_What to produce:_ From the entries that follow, copy exactly the lines beginning at the line holding "(* ===== verification/SpkIndex.v ===== *)" and continuing through the line holding "script_pubkey : TxOut → Script;".

_Extracted entries:_
•••
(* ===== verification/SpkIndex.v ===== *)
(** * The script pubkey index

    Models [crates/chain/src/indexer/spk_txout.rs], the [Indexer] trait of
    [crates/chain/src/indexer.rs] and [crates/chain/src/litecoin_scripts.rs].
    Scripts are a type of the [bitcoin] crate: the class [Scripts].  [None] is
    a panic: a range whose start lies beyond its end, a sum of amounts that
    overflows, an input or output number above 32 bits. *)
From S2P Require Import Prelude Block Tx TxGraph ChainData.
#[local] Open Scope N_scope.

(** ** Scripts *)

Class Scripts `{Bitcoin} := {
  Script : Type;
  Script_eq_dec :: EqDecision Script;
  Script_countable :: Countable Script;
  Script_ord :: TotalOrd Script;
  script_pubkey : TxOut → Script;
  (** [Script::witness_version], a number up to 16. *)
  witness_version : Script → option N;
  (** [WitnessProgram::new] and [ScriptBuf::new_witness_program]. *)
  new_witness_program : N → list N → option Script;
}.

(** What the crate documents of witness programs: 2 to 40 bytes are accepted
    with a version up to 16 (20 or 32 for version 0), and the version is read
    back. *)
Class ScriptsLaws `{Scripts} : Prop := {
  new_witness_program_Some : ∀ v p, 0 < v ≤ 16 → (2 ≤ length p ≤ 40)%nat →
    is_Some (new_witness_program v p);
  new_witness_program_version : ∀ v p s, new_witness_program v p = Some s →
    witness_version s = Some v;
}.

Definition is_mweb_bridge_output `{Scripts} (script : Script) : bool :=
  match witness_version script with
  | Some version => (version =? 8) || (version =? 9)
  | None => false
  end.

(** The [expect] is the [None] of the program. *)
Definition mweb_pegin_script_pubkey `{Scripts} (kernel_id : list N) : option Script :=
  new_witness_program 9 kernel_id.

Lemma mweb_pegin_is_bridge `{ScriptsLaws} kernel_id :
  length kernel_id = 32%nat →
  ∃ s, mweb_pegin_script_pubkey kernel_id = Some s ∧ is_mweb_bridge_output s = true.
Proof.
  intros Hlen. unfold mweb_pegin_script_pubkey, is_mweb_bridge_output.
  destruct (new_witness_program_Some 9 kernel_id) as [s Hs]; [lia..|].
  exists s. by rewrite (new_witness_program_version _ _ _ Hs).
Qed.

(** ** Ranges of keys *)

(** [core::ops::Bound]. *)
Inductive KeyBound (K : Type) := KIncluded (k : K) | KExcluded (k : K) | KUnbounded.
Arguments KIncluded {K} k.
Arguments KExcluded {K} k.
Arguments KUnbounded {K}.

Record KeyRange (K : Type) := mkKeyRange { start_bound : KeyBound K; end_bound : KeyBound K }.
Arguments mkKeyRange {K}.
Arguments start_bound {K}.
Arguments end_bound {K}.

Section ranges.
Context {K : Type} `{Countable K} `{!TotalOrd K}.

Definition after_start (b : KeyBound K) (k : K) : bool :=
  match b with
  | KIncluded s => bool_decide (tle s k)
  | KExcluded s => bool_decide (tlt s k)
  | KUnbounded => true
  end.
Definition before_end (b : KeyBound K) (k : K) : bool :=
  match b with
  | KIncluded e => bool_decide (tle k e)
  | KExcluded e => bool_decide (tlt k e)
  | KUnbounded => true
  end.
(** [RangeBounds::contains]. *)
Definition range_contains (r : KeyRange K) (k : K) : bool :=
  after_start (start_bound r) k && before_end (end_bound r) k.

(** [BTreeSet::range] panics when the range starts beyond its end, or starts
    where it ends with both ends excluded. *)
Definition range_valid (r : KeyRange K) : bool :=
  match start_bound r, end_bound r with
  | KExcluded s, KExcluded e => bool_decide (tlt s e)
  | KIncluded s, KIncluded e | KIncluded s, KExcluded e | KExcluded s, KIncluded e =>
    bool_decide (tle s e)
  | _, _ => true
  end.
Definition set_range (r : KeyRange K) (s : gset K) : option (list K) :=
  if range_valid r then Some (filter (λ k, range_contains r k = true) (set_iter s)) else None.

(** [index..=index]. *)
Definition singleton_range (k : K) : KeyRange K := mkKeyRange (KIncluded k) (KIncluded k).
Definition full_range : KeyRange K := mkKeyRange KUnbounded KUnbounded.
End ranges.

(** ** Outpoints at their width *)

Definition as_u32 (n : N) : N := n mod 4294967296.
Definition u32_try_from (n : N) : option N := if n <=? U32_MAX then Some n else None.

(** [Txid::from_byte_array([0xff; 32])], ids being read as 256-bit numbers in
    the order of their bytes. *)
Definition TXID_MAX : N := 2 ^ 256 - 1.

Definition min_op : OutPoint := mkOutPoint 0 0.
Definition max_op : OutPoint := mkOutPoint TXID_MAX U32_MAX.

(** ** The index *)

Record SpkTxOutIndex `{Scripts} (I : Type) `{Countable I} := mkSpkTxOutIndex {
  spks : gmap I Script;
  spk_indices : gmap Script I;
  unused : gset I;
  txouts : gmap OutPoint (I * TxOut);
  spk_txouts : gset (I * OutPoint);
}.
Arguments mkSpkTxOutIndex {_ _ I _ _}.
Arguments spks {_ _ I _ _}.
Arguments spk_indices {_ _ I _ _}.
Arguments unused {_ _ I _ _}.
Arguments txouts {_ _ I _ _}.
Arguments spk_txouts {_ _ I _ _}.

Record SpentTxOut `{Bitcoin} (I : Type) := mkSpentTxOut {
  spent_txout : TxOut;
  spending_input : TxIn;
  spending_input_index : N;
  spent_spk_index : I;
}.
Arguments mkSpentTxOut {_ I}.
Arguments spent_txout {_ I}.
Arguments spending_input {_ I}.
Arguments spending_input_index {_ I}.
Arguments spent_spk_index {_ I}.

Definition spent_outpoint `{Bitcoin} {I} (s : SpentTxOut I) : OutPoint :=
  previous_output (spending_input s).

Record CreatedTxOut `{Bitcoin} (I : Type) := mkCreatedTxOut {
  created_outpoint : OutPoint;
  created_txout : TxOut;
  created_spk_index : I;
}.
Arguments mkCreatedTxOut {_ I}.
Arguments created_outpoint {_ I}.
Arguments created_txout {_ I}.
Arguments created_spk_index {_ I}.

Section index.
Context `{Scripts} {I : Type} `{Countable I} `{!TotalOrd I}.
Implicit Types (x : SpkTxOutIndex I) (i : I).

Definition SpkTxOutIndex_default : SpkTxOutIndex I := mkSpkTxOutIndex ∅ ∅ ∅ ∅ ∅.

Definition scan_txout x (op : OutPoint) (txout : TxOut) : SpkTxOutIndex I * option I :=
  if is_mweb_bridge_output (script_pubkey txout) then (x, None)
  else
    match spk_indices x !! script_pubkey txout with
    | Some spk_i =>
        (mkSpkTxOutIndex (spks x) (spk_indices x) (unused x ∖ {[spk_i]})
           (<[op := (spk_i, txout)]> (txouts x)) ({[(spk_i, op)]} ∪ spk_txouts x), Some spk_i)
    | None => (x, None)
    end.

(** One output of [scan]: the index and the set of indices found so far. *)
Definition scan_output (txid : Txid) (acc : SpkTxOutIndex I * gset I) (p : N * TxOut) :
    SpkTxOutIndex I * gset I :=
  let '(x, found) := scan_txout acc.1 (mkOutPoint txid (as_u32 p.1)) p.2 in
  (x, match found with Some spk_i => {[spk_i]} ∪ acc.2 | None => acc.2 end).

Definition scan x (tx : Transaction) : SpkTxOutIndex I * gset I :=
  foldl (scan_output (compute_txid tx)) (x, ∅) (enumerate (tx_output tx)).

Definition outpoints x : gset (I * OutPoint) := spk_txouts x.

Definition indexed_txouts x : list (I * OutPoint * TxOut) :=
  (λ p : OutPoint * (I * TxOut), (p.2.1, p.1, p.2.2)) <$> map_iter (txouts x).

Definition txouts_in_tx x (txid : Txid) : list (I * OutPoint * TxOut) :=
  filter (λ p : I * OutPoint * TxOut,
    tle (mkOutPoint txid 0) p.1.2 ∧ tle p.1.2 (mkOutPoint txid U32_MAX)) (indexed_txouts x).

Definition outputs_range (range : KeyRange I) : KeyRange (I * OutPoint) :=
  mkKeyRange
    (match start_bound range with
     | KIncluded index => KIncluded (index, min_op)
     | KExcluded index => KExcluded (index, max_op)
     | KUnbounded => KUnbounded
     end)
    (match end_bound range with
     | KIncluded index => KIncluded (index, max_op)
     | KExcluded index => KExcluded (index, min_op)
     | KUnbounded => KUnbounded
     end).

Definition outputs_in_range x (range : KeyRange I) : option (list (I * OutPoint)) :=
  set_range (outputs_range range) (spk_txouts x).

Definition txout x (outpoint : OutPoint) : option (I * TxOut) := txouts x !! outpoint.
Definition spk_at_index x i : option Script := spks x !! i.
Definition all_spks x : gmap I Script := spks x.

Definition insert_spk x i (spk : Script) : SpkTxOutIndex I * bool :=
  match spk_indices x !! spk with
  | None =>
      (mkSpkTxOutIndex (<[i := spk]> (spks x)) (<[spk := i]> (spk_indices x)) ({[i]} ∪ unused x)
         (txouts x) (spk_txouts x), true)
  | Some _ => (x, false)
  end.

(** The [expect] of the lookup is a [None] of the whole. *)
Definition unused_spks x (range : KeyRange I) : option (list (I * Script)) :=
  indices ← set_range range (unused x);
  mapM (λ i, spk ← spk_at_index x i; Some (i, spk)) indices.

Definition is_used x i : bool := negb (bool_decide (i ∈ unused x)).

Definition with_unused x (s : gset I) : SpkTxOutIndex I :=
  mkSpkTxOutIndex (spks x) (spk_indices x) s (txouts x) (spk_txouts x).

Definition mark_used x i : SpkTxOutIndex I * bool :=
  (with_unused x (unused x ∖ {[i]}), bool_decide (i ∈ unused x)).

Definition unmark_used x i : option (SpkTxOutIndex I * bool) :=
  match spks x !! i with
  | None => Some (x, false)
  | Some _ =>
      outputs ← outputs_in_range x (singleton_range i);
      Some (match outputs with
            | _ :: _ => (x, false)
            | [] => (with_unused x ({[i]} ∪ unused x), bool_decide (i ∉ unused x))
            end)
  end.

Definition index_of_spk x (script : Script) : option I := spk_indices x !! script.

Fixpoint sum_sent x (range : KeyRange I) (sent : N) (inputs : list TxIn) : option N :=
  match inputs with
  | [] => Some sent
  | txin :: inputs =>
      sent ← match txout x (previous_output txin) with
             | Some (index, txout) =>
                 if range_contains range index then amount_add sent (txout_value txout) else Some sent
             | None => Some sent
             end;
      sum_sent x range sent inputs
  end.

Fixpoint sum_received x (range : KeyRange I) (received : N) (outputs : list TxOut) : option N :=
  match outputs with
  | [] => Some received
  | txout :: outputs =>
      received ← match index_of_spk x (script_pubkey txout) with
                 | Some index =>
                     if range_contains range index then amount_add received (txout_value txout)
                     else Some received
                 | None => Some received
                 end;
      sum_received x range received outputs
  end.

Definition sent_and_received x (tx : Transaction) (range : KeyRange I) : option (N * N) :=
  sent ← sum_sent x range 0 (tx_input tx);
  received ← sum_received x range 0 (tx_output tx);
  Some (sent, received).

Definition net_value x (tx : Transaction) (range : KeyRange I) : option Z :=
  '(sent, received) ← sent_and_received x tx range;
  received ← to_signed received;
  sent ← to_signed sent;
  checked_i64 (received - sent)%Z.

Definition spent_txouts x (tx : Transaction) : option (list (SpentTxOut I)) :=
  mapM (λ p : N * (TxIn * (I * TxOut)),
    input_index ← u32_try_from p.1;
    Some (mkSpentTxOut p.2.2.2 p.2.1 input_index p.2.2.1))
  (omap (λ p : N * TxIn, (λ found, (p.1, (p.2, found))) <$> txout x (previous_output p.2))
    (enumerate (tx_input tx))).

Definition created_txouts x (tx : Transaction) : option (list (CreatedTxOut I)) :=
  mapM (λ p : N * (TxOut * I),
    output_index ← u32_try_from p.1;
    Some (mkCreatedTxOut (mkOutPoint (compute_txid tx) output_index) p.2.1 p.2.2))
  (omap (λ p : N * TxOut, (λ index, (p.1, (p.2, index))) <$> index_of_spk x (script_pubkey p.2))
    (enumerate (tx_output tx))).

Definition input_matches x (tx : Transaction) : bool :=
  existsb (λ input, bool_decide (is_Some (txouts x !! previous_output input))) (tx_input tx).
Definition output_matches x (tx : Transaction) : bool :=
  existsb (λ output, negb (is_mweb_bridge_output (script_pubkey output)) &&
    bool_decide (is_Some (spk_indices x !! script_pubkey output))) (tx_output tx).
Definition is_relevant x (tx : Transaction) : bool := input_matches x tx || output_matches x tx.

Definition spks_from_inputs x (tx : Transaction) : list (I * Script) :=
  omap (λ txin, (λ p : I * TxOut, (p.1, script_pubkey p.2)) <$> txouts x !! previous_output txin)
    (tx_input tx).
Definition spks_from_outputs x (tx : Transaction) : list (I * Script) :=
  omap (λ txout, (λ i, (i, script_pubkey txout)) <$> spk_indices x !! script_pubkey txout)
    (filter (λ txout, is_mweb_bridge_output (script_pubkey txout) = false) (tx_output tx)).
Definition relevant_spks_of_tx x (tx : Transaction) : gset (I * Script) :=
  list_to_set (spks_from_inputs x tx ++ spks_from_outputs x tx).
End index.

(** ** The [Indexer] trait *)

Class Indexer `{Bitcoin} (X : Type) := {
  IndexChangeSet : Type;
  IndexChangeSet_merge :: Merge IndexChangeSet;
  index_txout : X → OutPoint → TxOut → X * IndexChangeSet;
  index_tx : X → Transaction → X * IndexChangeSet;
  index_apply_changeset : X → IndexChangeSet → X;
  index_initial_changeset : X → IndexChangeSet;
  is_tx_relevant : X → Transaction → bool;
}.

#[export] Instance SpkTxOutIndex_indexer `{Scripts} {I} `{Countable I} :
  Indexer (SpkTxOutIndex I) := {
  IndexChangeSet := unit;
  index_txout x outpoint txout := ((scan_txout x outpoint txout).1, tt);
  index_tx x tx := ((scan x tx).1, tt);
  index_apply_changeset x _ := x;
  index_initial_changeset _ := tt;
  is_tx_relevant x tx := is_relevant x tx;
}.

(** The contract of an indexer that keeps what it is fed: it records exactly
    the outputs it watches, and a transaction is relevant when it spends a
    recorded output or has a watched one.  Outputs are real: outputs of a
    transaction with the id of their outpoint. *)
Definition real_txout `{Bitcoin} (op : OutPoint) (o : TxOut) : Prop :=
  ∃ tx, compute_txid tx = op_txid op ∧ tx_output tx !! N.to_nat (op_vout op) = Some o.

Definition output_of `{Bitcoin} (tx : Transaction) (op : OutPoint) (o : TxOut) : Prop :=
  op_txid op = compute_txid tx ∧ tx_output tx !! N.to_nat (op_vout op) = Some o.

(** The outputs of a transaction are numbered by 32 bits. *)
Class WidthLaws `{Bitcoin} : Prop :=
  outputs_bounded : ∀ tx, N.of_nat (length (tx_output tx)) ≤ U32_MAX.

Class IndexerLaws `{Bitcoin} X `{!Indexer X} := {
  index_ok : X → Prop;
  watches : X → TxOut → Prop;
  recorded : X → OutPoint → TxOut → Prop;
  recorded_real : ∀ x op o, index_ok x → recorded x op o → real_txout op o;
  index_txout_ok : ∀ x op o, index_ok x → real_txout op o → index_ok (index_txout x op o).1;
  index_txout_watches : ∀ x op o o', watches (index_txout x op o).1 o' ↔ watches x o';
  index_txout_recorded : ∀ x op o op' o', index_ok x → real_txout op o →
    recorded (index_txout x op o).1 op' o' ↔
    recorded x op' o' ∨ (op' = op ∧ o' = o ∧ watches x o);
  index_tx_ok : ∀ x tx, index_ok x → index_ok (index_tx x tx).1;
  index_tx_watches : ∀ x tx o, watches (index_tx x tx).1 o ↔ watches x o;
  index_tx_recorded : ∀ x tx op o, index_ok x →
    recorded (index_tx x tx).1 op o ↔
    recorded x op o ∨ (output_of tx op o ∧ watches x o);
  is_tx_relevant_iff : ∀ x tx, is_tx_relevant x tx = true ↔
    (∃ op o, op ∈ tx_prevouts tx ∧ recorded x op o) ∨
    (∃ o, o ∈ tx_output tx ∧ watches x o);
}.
•••
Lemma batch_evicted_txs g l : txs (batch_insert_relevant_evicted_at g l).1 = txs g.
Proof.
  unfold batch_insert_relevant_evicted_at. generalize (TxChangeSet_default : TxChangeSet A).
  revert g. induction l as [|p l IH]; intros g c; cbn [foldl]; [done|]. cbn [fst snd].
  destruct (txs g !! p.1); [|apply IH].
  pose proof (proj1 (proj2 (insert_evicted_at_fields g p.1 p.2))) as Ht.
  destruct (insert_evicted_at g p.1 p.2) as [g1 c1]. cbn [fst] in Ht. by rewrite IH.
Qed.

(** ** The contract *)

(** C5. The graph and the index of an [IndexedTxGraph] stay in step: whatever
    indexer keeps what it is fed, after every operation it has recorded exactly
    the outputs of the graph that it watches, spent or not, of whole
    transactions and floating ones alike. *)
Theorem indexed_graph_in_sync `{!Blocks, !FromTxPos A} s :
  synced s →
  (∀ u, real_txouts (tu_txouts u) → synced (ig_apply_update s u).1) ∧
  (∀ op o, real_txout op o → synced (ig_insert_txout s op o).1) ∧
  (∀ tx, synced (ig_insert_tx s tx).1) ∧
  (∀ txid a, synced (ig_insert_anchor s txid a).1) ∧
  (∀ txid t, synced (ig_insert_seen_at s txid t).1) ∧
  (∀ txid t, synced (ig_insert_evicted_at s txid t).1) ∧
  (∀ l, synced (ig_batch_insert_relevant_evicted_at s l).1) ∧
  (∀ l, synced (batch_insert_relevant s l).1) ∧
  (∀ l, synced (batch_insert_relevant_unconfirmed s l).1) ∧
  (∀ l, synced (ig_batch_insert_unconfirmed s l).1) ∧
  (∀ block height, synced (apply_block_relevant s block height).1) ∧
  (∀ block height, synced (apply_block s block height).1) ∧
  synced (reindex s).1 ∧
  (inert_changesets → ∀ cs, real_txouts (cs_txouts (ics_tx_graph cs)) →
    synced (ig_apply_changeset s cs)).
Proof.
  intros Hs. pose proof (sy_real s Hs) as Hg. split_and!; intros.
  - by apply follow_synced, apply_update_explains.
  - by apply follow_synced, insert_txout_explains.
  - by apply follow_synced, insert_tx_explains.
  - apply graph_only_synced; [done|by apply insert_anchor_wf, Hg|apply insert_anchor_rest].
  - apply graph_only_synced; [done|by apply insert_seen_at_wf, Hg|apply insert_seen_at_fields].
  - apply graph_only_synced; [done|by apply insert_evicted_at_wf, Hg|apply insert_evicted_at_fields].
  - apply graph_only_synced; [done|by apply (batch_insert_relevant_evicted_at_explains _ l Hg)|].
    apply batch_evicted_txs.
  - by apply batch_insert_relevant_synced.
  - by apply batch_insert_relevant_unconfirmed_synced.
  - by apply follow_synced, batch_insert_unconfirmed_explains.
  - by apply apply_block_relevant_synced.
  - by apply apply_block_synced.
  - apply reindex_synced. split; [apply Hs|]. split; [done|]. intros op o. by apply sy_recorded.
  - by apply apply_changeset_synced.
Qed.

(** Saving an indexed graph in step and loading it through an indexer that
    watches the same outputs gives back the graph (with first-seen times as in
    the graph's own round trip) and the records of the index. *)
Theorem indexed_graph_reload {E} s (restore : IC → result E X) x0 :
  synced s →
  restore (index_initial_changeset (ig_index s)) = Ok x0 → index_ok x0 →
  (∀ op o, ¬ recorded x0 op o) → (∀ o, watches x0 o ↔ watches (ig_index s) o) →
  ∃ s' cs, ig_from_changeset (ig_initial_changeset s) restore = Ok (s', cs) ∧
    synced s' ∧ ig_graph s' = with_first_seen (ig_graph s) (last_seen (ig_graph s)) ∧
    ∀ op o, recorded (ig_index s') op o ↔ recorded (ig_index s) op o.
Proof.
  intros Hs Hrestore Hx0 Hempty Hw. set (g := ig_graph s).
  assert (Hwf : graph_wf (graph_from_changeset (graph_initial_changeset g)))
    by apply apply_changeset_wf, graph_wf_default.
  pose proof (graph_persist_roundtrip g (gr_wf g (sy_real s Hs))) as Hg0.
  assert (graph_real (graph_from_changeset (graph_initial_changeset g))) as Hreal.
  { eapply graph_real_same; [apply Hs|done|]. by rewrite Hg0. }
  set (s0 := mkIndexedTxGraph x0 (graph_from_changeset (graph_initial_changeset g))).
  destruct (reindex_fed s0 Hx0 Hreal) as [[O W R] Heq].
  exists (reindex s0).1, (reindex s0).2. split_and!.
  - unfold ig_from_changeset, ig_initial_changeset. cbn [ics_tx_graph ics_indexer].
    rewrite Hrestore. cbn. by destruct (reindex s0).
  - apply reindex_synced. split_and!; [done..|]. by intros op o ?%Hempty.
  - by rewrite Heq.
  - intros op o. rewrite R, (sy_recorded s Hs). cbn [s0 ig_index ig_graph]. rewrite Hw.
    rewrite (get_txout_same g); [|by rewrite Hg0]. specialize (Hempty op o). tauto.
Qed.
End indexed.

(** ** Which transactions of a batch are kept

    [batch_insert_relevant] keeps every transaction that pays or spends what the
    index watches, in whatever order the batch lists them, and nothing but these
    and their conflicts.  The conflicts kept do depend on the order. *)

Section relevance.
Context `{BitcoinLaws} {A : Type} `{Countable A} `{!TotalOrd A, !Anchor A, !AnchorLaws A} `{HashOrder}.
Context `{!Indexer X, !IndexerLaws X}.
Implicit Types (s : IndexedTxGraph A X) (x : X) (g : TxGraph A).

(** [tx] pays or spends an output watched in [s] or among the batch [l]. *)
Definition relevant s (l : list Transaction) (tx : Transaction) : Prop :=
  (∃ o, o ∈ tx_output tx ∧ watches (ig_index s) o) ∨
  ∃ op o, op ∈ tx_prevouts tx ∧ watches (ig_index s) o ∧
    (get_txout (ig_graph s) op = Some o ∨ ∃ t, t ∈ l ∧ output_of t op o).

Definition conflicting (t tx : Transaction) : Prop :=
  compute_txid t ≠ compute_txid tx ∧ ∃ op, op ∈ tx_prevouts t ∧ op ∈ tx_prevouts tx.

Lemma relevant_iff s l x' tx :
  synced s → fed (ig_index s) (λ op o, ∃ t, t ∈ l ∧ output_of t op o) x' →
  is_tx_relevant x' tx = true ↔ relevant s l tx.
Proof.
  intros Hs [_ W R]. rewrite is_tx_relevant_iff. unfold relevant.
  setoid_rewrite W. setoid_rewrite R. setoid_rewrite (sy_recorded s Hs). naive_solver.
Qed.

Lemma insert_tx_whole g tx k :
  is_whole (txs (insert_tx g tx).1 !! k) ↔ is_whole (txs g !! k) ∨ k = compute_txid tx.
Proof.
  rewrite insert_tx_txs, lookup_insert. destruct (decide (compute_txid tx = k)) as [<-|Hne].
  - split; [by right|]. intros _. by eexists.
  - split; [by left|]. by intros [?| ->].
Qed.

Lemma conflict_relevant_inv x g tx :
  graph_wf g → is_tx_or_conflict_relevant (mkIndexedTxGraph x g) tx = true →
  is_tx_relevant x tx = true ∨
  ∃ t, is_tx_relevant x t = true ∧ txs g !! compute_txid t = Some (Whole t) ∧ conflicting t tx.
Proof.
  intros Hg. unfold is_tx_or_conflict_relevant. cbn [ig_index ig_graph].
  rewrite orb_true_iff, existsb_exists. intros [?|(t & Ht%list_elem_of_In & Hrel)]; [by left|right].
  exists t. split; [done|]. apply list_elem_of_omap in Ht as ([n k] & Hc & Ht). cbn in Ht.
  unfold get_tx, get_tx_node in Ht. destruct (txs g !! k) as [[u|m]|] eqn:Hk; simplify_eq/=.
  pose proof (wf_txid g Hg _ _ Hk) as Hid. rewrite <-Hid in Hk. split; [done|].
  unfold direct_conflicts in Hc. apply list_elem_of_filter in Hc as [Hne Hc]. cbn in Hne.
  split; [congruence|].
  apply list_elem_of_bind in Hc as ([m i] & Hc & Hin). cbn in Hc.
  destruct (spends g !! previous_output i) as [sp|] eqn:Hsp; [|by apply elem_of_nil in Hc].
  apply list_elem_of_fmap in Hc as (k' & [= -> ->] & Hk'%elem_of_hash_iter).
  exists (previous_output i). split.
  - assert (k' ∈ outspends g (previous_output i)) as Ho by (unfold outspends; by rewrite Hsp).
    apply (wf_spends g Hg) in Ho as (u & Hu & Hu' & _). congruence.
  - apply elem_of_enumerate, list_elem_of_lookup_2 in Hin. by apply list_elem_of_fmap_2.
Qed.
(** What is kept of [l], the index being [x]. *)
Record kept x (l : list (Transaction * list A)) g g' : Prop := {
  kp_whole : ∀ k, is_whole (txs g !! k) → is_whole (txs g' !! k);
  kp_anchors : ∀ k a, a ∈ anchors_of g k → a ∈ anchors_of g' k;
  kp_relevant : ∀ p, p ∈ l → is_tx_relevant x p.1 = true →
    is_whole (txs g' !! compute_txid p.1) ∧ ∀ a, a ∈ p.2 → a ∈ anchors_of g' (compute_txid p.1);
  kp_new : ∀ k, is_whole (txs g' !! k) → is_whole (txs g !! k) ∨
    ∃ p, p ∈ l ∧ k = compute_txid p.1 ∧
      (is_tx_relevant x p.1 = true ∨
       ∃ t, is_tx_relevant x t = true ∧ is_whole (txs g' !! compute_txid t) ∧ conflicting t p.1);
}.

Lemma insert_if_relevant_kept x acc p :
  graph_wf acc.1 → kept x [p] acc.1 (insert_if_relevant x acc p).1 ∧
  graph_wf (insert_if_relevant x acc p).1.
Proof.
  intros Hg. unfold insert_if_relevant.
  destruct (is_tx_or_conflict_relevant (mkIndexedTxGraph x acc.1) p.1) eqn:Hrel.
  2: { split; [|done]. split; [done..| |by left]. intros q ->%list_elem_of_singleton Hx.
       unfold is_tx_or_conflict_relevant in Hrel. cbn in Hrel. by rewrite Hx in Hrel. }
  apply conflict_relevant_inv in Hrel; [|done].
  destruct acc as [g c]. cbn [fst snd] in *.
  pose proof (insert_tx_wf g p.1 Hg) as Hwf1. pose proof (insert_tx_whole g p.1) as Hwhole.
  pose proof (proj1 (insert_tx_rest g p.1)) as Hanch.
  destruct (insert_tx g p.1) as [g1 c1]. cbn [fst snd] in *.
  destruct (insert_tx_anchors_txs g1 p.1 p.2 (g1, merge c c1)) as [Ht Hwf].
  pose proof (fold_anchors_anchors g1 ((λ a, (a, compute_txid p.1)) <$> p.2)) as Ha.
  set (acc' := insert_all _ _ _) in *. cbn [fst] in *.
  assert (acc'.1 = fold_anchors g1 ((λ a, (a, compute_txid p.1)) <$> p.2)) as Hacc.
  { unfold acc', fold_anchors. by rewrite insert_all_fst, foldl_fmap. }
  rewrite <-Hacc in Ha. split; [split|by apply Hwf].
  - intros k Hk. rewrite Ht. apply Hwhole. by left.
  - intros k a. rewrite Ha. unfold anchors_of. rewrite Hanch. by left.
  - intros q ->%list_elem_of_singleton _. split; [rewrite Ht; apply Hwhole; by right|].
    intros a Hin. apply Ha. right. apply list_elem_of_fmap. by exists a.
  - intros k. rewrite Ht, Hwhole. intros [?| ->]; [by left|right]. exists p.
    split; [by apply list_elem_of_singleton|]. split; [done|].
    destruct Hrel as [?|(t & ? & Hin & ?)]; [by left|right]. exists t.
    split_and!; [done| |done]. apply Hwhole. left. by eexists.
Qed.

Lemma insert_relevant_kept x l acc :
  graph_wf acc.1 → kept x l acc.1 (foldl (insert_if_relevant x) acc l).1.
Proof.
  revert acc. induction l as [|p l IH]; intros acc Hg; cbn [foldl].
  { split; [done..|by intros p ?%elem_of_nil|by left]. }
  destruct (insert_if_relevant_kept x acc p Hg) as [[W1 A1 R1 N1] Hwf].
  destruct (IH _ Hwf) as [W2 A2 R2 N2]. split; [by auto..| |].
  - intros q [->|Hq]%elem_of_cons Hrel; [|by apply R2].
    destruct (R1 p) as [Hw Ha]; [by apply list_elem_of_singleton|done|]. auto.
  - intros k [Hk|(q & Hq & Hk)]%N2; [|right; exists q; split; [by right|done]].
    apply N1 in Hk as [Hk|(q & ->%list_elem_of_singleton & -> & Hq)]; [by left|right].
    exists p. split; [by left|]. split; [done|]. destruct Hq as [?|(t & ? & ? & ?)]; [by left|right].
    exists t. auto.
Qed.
•••
_Exercise response:_
(* ===== verification/SpkIndex.v ===== *)
(** * The script pubkey index

    Models [crates/chain/src/indexer/spk_txout.rs], the [Indexer] trait of
    [crates/chain/src/indexer.rs] and [crates/chain/src/litecoin_scripts.rs].
    Scripts are a type of the [bitcoin] crate: the class [Scripts].  [None] is
    a panic: a range whose start lies beyond its end, a sum of amounts that
    overflows, an input or output number above 32 bits. *)
From S2P Require Import Prelude Block Tx TxGraph ChainData.
#[local] Open Scope N_scope.

(** ** Scripts *)

Class Scripts `{Bitcoin} := {
  Script : Type;
  Script_eq_dec :: EqDecision Script;
  Script_countable :: Countable Script;
  Script_ord :: TotalOrd Script;
  script_pubkey : TxOut → Script;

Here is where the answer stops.